Kumru ilçesi Ünye-Tekkiraz kara yoluna bağlı Meydan ve Aşağıballık Köylerine 20km.’lik, doğuda Fatsa’ya-Geyikçeli karayoluna bağlı Beyceli, Gölköy ve hatipli Belediyeleriyle 25 km.’lik, Güneyinde bulunan Korgan ilçesine bağlı Yaylacık ve Çayıralan Köyleri ile 18 km.’lik, Batıda da Niksar ilçesine bağlı Karakuş ve Sele Köyleri ile 15km.’lik Kuzey batıda bulunan Akkuş ilçesine bağlı Damyeri ve Tuzak Köyleri ile 22km.’lik olmak üzere toplam 120 kilometrelik’lik bir sınır hattına sahiptir. 31 Köy, 2 Belediye (Fizme veYukarıdamlalı Beldesi) ve 124 mahallesi mevcut olup bunların kapsadığı alan 256 kilometrekaredir.

Kumru’da 40 bin nüfus yaşamaktadır.

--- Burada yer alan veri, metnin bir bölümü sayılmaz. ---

(** C3 as stated fails on the example.  From its source the pipeline
    produces five instructions, not eight.  Even the program that has all
    three steps, which compiles to eight instructions, is listed without a
    single line feed: the entries are joined by a backslash and an [n].
    And index 100 is printed with three digits. *)
Lemma C3_example_counterexample :
  (exists bc,
     AsciiText.compile_source AsciiText.example_source = Ok bc /\
     length bc = 5%nat /\
     Asm.to_assembly (fun _ => "0.1"%string) bc =
       Ok "00: INIT p=3\n01: INIT dim=3\n02: SEED\n03: VMASK nbits=9 hex=0x1ff...\n04: GRAD eta=0.1"%string) /\
  (exists bc s,
     Compiler.compile_to_ir Listing.three_steps = Ok bc /\
     length bc = 8%nat /\
     Asm.to_assembly (fun _ => "0.1"%string) bc = Ok s /\
     s = "00: INIT p=3\n01: INIT dim=3\n02: SEED\n03: VMASK nbits=9 hex=0x1ff...\n04: GRAD eta=0.1\n05: PROJ\n06: METRICS\n07: HALT"%string /\
     Listing.has_line_feed s = false) /\
  Asm.fmt_02d 100 = "100"%string.
Proof.
  split; [|split].
  - eexists. split; [vm_compute; reflexivity|]. split; vm_compute; reflexivity.
  - eexists. eexists. split; [vm_compute; reflexivity|].
    split; [reflexivity|]. split; [vm_compute; reflexivity|].
    split; vm_compute; reflexivity.
  - vm_compute. reflexivity.
Qed.

(** ** The binary form *)

Section BinaryProofs.
Import Ir Asm Struct Layout.
Local Open Scope Z_scope.

Lemma le_bytes_length (n : nat) (z : Z) : length (le_bytes n z) = n.
Proof. revert z. induction n as [|n IH]; intros z; simpl; [|rewrite IH]; reflexivity. Qed.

Kumru Merkezi 5 Mahallesi ile kapsadığı alan 14 km kare olup ilçe merkezinde yaklaşık 19 bin kişi bulunmaktadır. Kumru ilçesi Fatsa’ya 35 km. olup, her istenildiğinde Kumru,Fatsa arasında vasıta bulmak mümkündür. Tüm köylerinde ,elektrik ve telefon mevcut olup ulaşım bütün köylere yapılabilmektedir.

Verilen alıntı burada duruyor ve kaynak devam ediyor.